Trey DePriest

No. 33
- Position: Linebacker

Personal information
- Born: June 9, 1993 (age 32) Springfield, Ohio, U.S.
- Listed height: 6 ft 0 in (1.83 m)
- Listed weight: 254 lb (115 kg)

Career information
- High school: Springfield (OH)
- College: Alabama
- NFL draft: 2015: undrafted

Career history
- Baltimore Ravens (2015)*;
- * Offseason and/or practice squad member only

Awards and highlights
- BCS national champion (2012, 2013); First-team All-SEC (2014); Second-team All-SEC (2013);

= Trey DePriest =

American football player (born 1993)

Trey DePriest (born June 9, 1993) is an American former football linebacker. He played college football at Alabama. He was signed as an undrafted free agent by the Baltimore Ravens in 2015.

==Early life==
A native of Springfield, Ohio, DePriest attended Springfield High School, where he played linebacker and handled the punting duties, averaging 37.7 yards. As a junior, he recorded 101 tackles in 2009 with seven sacks and 10 tackles for loss while recovering three fumbles, earning All-Area Defensive Player of the Year and All-State honors. In his senior season, he registered 117 tackles, 12 tackles for loss and nine sacks. Besides repeating as All-Area Defensive Player of the Year and All-State selection, he won the Ohio Division-I Defensive Player of the Year award and was named All-American by USA Today and SuperPrep.

Regarded as a four-star recruit by Rivals.com, DePriest was ranked as the No. 7 outside linebacker in his class. DePriest chose Alabama over Ohio State, Florida, LSU, Oklahoma and Notre Dame.

College recruiting information
| Name | Hometown | School | Height | Weight | 40^{‡} | Commit date |
| Trey DePriest OLB | Springfield, Ohio | Springfield HS | 6 ft 2 in (1.88 m) | 230 lb (100 kg) | 4.6 | Jul 30, 2010 |
Recruit ratings: Scout: Rivals:
Overall recruit ranking: Scout: 1 (SLB) Rivals: 7 (OLB), 5 (OH)
‡ Refers to 40-yard dash; Note: In many cases, Scout, Rivals, 247Sports, On3, and ESPN may conflict in their listings of height, weight and 40 time.; In these cases, the average was taken. ESPN grades are on a 100-point scale.; Sources: "2011 Team Ranking". Rivals.com. Retrieved January 8, 2013.;

==College career==
He left high school a semester early in 2011 to start classes and participate in spring football practice at Alabama.
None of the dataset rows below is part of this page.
(* ===== verification/KCt.v ===== *)
(** * Kernel datapath: connection tracking (src/kernel/llb_kern_ct.c, src/kernel/llb_kern_l3fwd.c)

    Every tracked connection has two entries, one per direction, each under its
    own key; the key of the other direction is computed from a packet's key and
    its NAT information (dp_ct_proto_xfk_init). dp_do_ctops applies an entry to a
    packet, dp_ct_in makes, follows and removes the pair, keeps the rule's counters
    and the list of offload events. The two per-CPU scratch entries the program
    builds new entries in keep what earlier packets left in them. The table is a
    bounded hash. Packets whose two keys coincide (both pointers then name one
    entry) are outside the model. *)

From stdpp Require Import base list gmap numbers.
From S2P Require Import Prelude KTypes KCtSm KSctp KNat.

(** ** The other direction's key and NAT information *)

Definition rev_key (k : dp_ct_key) : dp_ct_key :=
  mk_dp_ct_key (k_saddr k) (k_daddr k) (k_dport k) (k_sport k) (k_zone k) (k_l4proto k) (k_v6 k) (k_ident k) (k_type k).

(** The four NAT blocks of dp_ct_proto_xfk_init, on (xi, xkey, xxi). *)
Definition xfk : Type := nxfrm_inf * dp_ct_key * nxfrm_inf.

Definition xfk_dst (key : dp_ct_key) (s : xfk) : xfk :=
  let '(xi, xkey, xxi) := s in
  let ported := negb (k_l4proto key =? IPPROTO_ICMP) in
  let xkey := xkey <| k_v6 := nv6 xi |> <| k_saddr := nat_xip xi |> in
  let '(xkey, xxi) := if negb (DP_XADDR_ISZR (nat_rip xi)) then (xkey <| k_daddr := nat_rip xi |>, xxi <| nat_rip := k_saddr key |>) else (xkey, xxi) in
  let '(xkey, xi) :=
    if ported then if negb (nat_xport xi =? 0) then (xkey <| k_sport := nat_xport xi |>, xi) else (xkey, xi <| nat_xport := k_dport key |>) else (xkey, xi) in
  let xxi := xxi <| nat_flags := LLB_NAT_SRC |> <| nv6 := k_v6 key |> <| nat_xip := k_daddr key |> in
  (xi, xkey, if ported then xxi <| nat_xport := k_dport key |> else xxi).

Definition xfk_src (key : dp_ct_key) (s : xfk) : xfk :=
  let '(xi, xkey, xxi) := s in
  let ported := negb (k_l4proto key =? IPPROTO_ICMP) in
  let xkey := xkey <| k_v6 := nv6 xi |> <| k_daddr := nat_xip xi |> in
  let '(xkey, xxi) := if negb (DP_XADDR_ISZR (nat_rip xi)) then (xkey <| k_saddr := nat_rip xi |>, xxi <| nat_rip := k_daddr key |>) else (xkey, xxi) in
  let '(xkey, xi) :=
    if ported then if negb (nat_xport xi =? 0) then (xkey <| k_dport := nat_xport xi |>, xi) else (xkey, xi <| nat_xport := k_sport key |>) else (xkey, xi) in
  let xxi := xxi <| nat_flags := LLB_NAT_DST |> <| nv6 := k_v6 key |> <| nat_xip := k_saddr key |> in
  (xi, xkey, if ported then xxi <| nat_xport := k_sport key |> else xxi).

Definition xfk_hdst (key : dp_ct_key) (s : xfk) : xfk :=
  let '(xi, xkey, xxi) := s in
  let ported := negb (k_l4proto key =? IPPROTO_ICMP) in
  let xkey := xkey <| k_saddr := k_saddr key |> <| k_daddr := k_daddr key |> in
  let '(xkey, xi) :=
    if ported then if negb (nat_xport xi =? 0) then (xkey <| k_sport := nat_xport xi |>, xi) else (xkey, xi <| nat_xport := k_dport key |>) else (xkey, xi) in
  let xxi := xxi <| nat_flags := LLB_NAT_HSRC |> <| nv6 := k_v6 key |> <| nat_xip := xaddr_zero |> in
  (xi <| nat_xip := xaddr_zero |>, xkey, if ported then xxi <| nat_xport := k_dport key |> else xxi).

Definition xfk_hsrc (key : dp_ct_key) (s : xfk) : xfk :=
  let '(xi, xkey, xxi) := s in
  let ported := negb (k_l4proto key =? IPPROTO_ICMP) in
  let xkey := xkey <| k_saddr := k_saddr key |> <| k_daddr := k_daddr key |> in
  let '(xkey, xi) :=
    if ported then if negb (nat_xport xi =? 0) then (xkey <| k_dport := nat_xport xi |>, xi) else (xkey, xi <| nat_xport := k_sport key |>) else (xkey, xi) in
  let xxi := xxi <| nat_flags := LLB_NAT_HDST |> <| nv6 := k_v6 key |> <| nat_xip := xaddr_zero |> in
  (xi <| nat_xip := xaddr_zero |>, xkey, if ported then xxi <| nat_xport := k_sport key |> else xxi).

(** if (xi->nat_flags & bit) { ... } *)
Definition xfk_when (bit : Z) (f : dp_ct_key → xfk → xfk) (key : dp_ct_key) (s : xfk) : xfk := if has (nat_flags s.1.1) bit then f key s else s.

Definition dp_ct_proto_xfk_init (key : dp_ct_key) (xi xxi : nxfrm_inf) : xfk :=
  let xkey := rev_key key in
  if negb (dsr xi =? 0) then
    let xxi := if has (nat_flags xi) LLB_NAT_DST
               then xxi <| nat_flags := LLB_NAT_SRC |> <| nat_xip := k_daddr key |> <| nat_xport := k_dport key |> <| nv6 := nv6 xi |> else xxi in
    (xi, xkey, xxi <| dsr := dsr xi |>)
  else
    xfk_when LLB_NAT_HSRC xfk_hsrc key (xfk_when LLB_NAT_HDST xfk_hdst key (xfk_when LLB_NAT_SRC xfk_src key (xfk_when LLB_NAT_DST xfk_dst key (xi, xkey, xxi)))).

(** ** The state of this stage *)

(** struct dp_ct_ctrtact *)
Record ct_ctr := mk_ct_ctr { cc_start : Z; cc_counter : Z; cc_entries : Z }.
#[export] Instance ct_ctr_eta : RecordEta ct_ctr := fun r => mk_ct_ctr (cc_start r) (cc_counter r) (cc_entries r).

(** struct dp_fcv4_key *)
Definition dp_fcv4_key : Type := Z * Z * Z * Z * Z.
(** struct ll_dp_ct_hwev: rid, saddr, daddr, sport, dport, l4proto *)
Definition hwev : Type := Z * Z * Z * Z * Z * Z.

Record ct_st := mk_ct_st {
  ct_map : gmap dp_ct_key dp_ct_tact; ct_max : Z; xctk_a : dp_ct_tact; xctk_x : dp_ct_tact; ctr : ct_ctr; fc_v4_map : gset dp_fcv4_key;
  ct_eps : ep_table; ct_errs : ct_err_stats
}.
#[export] Instance ct_st_eta : RecordEta ct_st := fun r =>
  mk_ct_st (ct_map r) (ct_max r) (xctk_a r) (xctk_x r) (ctr r) (fc_v4_map r) (ct_eps r) (ct_errs r).

(** bpf_map_update_elem(&ct_map, ..., BPF_ANY) *)
Definition ct_update (cap : Z) (k : dp_ct_key) (e : dp_ct_tact) (m : gmap dp_ct_key dp_ct_tact) : gmap dp_ct_key dp_ct_tact :=
  if bool_decide (is_Some (m !! k)) || (Z.of_nat (size m) <? cap) then <[k := e]> m else m.

(** dp_ct_get_newctr: the counter's value, and the base of the range. *)
Definition dp_ct_get_newctr (c : ct_ctr) : Z * Z * ct_ctr :=
  let v := cc_counter c in
  let n := u32 (v + 2) in
  (v, cc_start c, c <| cc_counter := if n >=? cc_entries c then cc_start c else n |>).

Definition dp_ct_related_fc_rm (k : dp_ct_key) (fc : gset dp_fcv4_key) : gset dp_fcv4_key :=
  if negb (k_v6 k =? 0) || negb (k_ident k =? 0) || negb (k_type k =? 0) then fc
  else fc ∖ {[ (addr4 (k_daddr k), addr4 (k_saddr k), k_sport k, k_dport k, k_l4proto k) ]}.

(** ** Applying an entry to a packet (dp_pipe_set_nat, dp_do_ctops) *)

Definition dp_pipe_set_nat (na : dp_nat_act) (do_snat : bool) (xf : xfi) : xfi :=
  xf <| x_nf := if do_snat then LLB_NAT_SRC else LLB_NAT_DST |> <| x_nxip := na_xip na |> <| x_nrip := na_rip na |> <| x_nxport := na_xport na |>
     <| x_nv6 := if na_nv6 na =? 0 then 0 else 1 |> <| x_dsr := na_dsr na |> <| x_cdis := na_cdis na |> <| x_nppv2 := if na_ppv2 na =? 0 then 0 else 1 |>
     <| x_npmhh := na_nmh na |> <| x_rpolid := na_polid na |>.

(** struct dp_rdr_act shares its place with xip[0]: oport below, fr above. *)
Definition rdr_oport (e : dp_ct_tact) : Z := addr4 (na_xip (c_nat e)) `mod` 65536.
Definition rdr_fr (e : dp_ct_tact) : Z := addr4 (na_xip (c_nat e)) / 65536.
Definition set_rdr_fr (e : dp_ct_tact) : dp_ct_tact := e <| c_nat ::= (λ n, n <| na_xip ::= set_addr4 (65536 + rdr_oport e) |>) |>.

(** dp_run_ctact_helper *)
Definition dp_run_ctact_helper (xf : xfi) (e : dp_ct_tact) : dp_ct_tact :=
  if (ca_act_type e =? DP_SET_NOP) || (ca_act_type e =? DP_SET_SNAT) || (ca_act_type e =? DP_SET_DNAT)
  then on_t (λ t, t <| t_in ::= (λ d, d <| td_pseq := x_seq xf |> <| td_pack := x_ack xf |>) |>) e else e.

(** The packet and the entry after the action; true: on to the CT program
    (ct_trk), false: done here. *)
Definition ctops_act (xf : xfi) (e : dp_ct_tact) : xfi * dp_ct_tact * bool :=
  let t := ca_act_type e in
  if t =? DP_SET_DO_CT then (xf, e, true)
  else if t =? DP_SET_NOP then
    let e := if x_l4fin xf then set_rdr_fr e else e in (xf, e, rdr_fr e =? 1)
  else if t =? DP_SET_RDR_PORT then
    let e := if x_l4fin xf then set_rdr_fr e else e in
    if rdr_fr e =? 1 then (xf, e, true)
    else (xf <| x_pipe_act ::= (λ a, Z.lor a LLB_PIPE_RDR_PRIO) |> <| x_oport := rdr_oport e |>, e, false)
  else if (t =? DP_SET_SNAT) || (t =? DP_SET_DNAT) then
    let e := if x_l4fin xf then e <| c_nat ::= (λ n, n <| na_fr := 1 |>) |> else e in
    let xf := dp_pipe_set_nat (c_nat e) (t =? DP_SET_SNAT) xf in
    if (na_fr (c_nat e) =? 1) || negb (na_doct (c_nat e) =? 0) || x_goct xf then (xf, e, true)
    else (xf <| x_phit ::= (λ p, Z.lor p LLB_DP_NAT_HIT) |>, e, false)
  else if t =? DP_SET_TOCP then (LLBS_PPLN_PASSC LLB_PIPE_RC_ACL_TRAP xf, e, false)
  else (LLBS_PPLN_DROPC LLB_PIPE_RC_ACT_DROP xf, e, false).

Definition dp_do_ctops (now : Z) (xf : xfi) (e : dp_ct_tact) : xfi * dp_ct_tact * bool :=
  let xf := xf <| x_phit ::= (λ p, Z.lor p LLB_DP_CTM_HIT) |> <| x_fw_rid := ca_fwrid e |> in
  let '(xf, e, trk) := ctops_act xf (e <| c_lts := now |>) in
  if trk then (xf, e, true)
  else
    let e := if x_proto xf =? IPPROTO_TCP then dp_run_ctact_helper xf e else e in
    (if negb (ca_fwrid e =? 0) && negb (ca_record e =? 0) then xf <| x_dp_rec := u8 (ca_record e) |> else xf, e, false).

(** dp_do_ingress_ct: true when the packet goes on to the CT program. *)
Definition dp_do_ingress_ct (now : Z) (xf : xfi) (st : ct_st) : xfi * ct_st * bool :=
  let key := CT_KEY_GEN xf in
  match ct_map st !! key with
  | None => (xf, st, true)
  | Some e => let '(xf, e, trk) := dp_do_ctops now xf e in (xf, st <| ct_map ::= <[key := e]> |>, trk)
  end.

(** ** After establishment (dp_ct_est) and at teardown (dp_ct_ctd) *)

Definition key_saddr0 (v : Z) (k : dp_ct_key) : dp_ct_key := k <| k_saddr ::= set_addr4 v |>.
Definition key_daddr0 (v : Z) (k : dp_ct_key) : dp_ct_key := k <| k_daddr ::= set_addr4 v |>.
Definition on_xi (f : nxfrm_inf → nxfrm_inf) (e : dp_ct_tact) : dp_ct_tact := e <| ctd ::= (λ d, d <| d_xi ::= f |>) |>.

(** CP_CT_NAT_TACTS copies every part of an entry but its lock. *)
Definition CP_CT_NAT_TACTS (src : dp_ct_tact) : dp_ct_tact := src.

(** The locals of dp_ct_est *)
Record est_st := mk_est_st { es_key : dp_ct_key; es_xkey : dp_ct_key; es_a : dp_ct_tact; es_x : dp_ct_tact; es_map : gmap dp_ct_key dp_ct_tact }.
#[export] Instance est_st_eta : RecordEta est_st := fun r => mk_est_st (es_key r) (es_xkey r) (es_a r) (es_x r) (es_map r).

(** One more pair of an SCTP association: the client's [i]-th address against
    the service's [j]-th one. *)
Definition est_assoc (cap : Z) (pss tpxss : sctp_pinfd) (pmhh : Z * Z * Z) (primary_ep i j : Z) (s : est_st) : est_st :=
  let src := mh_host pss !!! Z.to_nat i in
  let mhvip := pmhh_get pmhh j in
  if negb (mhvip =? 0) && negb (src =? 0) then
    let sec := if negb (mh_host tpxss !!! Z.to_nat i =? 0) then mh_host tpxss !!! Z.to_nat i else primary_ep in
    let key := key_daddr0 mhvip (key_saddr0 src (es_key s)) in
    let xkey := key_saddr0 sec (key_daddr0 mhvip (es_xkey s)) in
    let a := (on_xi (λ x, x <| nat_rip ::= set_addr4 mhvip |> <| nat_xip ::= set_addr4 sec |>) (es_a s))
               <| c_nat ::= (λ n, n <| na_rip ::= set_addr4 mhvip |> <| na_xip ::= set_addr4 sec |>) |> in
    let x := (on_xi (λ x, x <| nat_xip ::= set_addr4 mhvip |> <| nat_rip ::= set_addr4 src |>) (es_x s))
               <| c_nat ::= (λ n, n <| na_xip ::= set_addr4 mhvip |> <| na_rip ::= set_addr4 src |>) |> in
    mk_est_st key xkey a x (ct_update cap key a (ct_update cap xkey x (es_map s)))
  else s.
He played in all thirteen games as a true freshman in 2011, with half of his 25 tackles coming on the kickoff coverage team. He finished the 2012 regular season second on the team in tackles to C.J. Mosley. As a junior in 2013, DePriest started all 13 games. He returned his senior season and again started all 14 games.
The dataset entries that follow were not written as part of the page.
(* ===== verification/KCtAge.v ===== *)
(** * Kernel datapath: ageing and flushing of connections (src/kernel/loxilb_libdp.c)

    The control side walks the connection table: ll_age_ctmap removes the
    connections that were idle for their timeout, and a change of the rules or of
    the firewall flushes those it concerns (ll_map_ct_rm_related,
    ll_map_ct_rm_any, llb_flush_ct_by_nat). A walk visits the keys in the order
    the kernel's hash gives them, an argument; so are the clock, the per-CPU
    counters it reads on the way, and what an uninitialised variable holds. The
    counters of the kernel that a removal clears are not part of the state. The
    file ends with the datapath ([KCt]) and these walks as one system. *)

From stdpp Require Import base list gmap numbers.
From S2P Require Import Prelude KTypes KCtSm KSctp KNat KCt.

(** ** Timeouts, in nanoseconds *)

Definition CT_V4_CPTO : Z := 1800000000000.
Definition CT_TCP_FN_CPTO : Z := 10000000000.
Definition CT_SCTP_FN_CPTO : Z := 10000000000.
Definition CT_UDP_FN_CPTO : Z := 5000000000.
Definition CT_UDP_EST_CPTO : Z := 10000000000.
Definition CT_ICMP_EST_CPTO : Z := 20000000000.
Definition CT_ICMP_FN_CPTO : Z := 5000000000.
Definition CT_MISMATCH_FN_CPTO : Z := 180000000000.
Definition DP_ST_LTO : Z := 10000000000.
Definition CT_OUT_PERIOD : Z := 120000000000.

(** ** What an entry's state says *)

(** ll_ct_get_state on (est, to, bidir) as the caller starts them. *)
Definition ll_ct_get_state (key : dp_ct_key) (e : dp_ct_tact) : bool * Z * bool :=
  let p := k_l4proto key in
  if p =? IPPROTO_TCP then
    match t_state (e_t e) with
    | CT_TCP_FINI | CT_TCP_FINI2 | CT_TCP_FINI3 | CT_TCP_CW | CT_TCP_ERR | CT_TCP_SS | CT_TCP_SA | CT_TCP_CLOSED => (false, CT_TCP_FN_CPTO, true)
    | CT_TCP_EST | CT_TCP_PEST => (true, CT_V4_CPTO, true)
    end
  else if p =? IPPROTO_UDP then
    if negb (pi_frag (d_pi (ctd e)) =? 0) then (false, CT_UDP_FN_CPTO, false)
    else match u_state (e_u e) with
         | CT_UDP_UEST | CT_UDP_EST => (true, CT_UDP_EST_CPTO, false)
         | _ => (false, CT_UDP_FN_CPTO, false)
         end
  else if (p =? IPPROTO_ICMP) || (p =? IPPROTO_ICMPV6) then
    if i_state (e_i e) =? CT_ICMP_REPS then (true, CT_ICMP_EST_CPTO, true) else (false, CT_ICMP_FN_CPTO, true)
  else if p =? IPPROTO_SCTP then
    match s_state (e_s e) with
    | CT_SCTP_SHUT | CT_SCTP_SHUTA | CT_SCTP_SHUTC | CT_SCTP_ABRT | CT_SCTP_ERR
    | CT_SCTP_INIT | CT_SCTP_INITA | CT_SCTP_COOKIE | CT_SCTP_COOKIEA | CT_SCTP_CLOSED => (false, CT_SCTP_FN_CPTO, true)
    | CT_SCTP_EST => (true, CT_V4_CPTO, true)
    | CT_SCTP_PRE_EST => (false, CT_V4_CPTO, true)
    end
  else (false, CT_V4_CPTO, true).

(** ** Statistics *)

(** struct dp_pbc_stats *)
Record dp_pbc_stats := mk_dp_pbc_stats { st_packets : Z; st_bytes : Z; lts_used : Z; pb_used : Z }.
#[export] Instance dp_pbc_stats_eta : RecordEta dp_pbc_stats := fun r => mk_dp_pbc_stats (st_packets r) (st_bytes r) (lts_used r) (pb_used r).
Definition pbc_zero : dp_pbc_stats := mk_dp_pbc_stats 0 0 0 0.

(** The sums over the CPUs, packets and bytes *)
Definition pcpu_sum (values : list (Z * Z)) : Z * Z := foldl (λ a v, (u64 (a.1 + v.1), u64 (a.2 + v.2))) (0, 0) values.

(** ll_get_stats_pcpu_arr, given what the lookup answers and the time *)
Definition ll_get_stats_pcpu_arr (values : option (list (Z * Z))) (cts : Z) (s : dp_pbc_stats) : dp_pbc_stats :=
  match values with
  | None => s
  | Some values =>
      let opc := st_packets s in
      let s := if lts_used s =? 0 then s <| lts_used := cts |> else s in
      let '(sum_pkts, sum_bytes) := pcpu_sum values in
      let s := s <| st_packets := sum_pkts |> <| st_bytes := sum_bytes |> in
      if negb (sum_pkts =? 0) || negb (sum_bytes =? 0) then
        if sum_pkts >? opc then s <| pb_used := 1 |> <| lts_used := cts |>
        else if u64 (cts - lts_used s) <? DP_ST_LTO then s <| pb_used := 1 |> else s
      else s
  end.

(** ** The control side's state *)

(** The datapath's tables, the cached statistics by index, the number of readings
    of clock and counters so far, the resets sent (key, sequence number), lctts,
    and the count of a flush. *)
Record ctl := mk_ctl { cl_ct : ct_st; cl_pbs : gmap Z dp_pbc_stats; cl_tick : nat; cl_rst : list (dp_ct_key * Z); cl_lctts : Z; cl_aged : Z }.
#[export] Instance ctl_eta : RecordEta ctl := fun r => mk_ctl (cl_ct r) (cl_pbs r) (cl_tick r) (cl_rst r) (cl_lctts r) (cl_aged r).
Definition cl_map (u : ctl) : gmap dp_ct_key dp_ct_tact := ct_map (cl_ct u).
- College career statistics

| Year | School | GP–GS | Tackles |  |  |  | Sacks | Pass defense |  |  |  | Fumbles |  | Blocked |
| Solo | Ast | Total | Loss–Yards | No–Yards | Int–Yards | BU | PD | QBH | Rcv–Yards | FF | Kick |
| 2011 | Alabama | 13–0 | 11 | 14 | 25 | 1.5–10 | 0.0–0 | 0–0 | 0 | 0 | 1 | 0–0 | 0 | 0 |
| 2012 | Alabama | 14–13 | 30 | 29 | 59 | 4.0–16 | 0.0–0 | 0–0 | 2 | 2 | 2 | 0–0 | 0 | 0 |
| 2013 | Alabama | 13–13 | 31 | 34 | 65 | 7.5–22 | 2.0–15 | 0–0 | 2 | 2 | 0 | 0–0 | 2 | 0 |
| 2014 | Alabama | 7–7 | 22 | 18 | 40 | 3.0–9 | 0.0–0 | 0–0 | 1 | 0 | 1 | 0–0 | 1 | 0 |

==Professional career==
On May 8, 2015, DePriest was signed by the Baltimore Ravens as an undrafted free agent. On May 27, he was cut by the Ravens.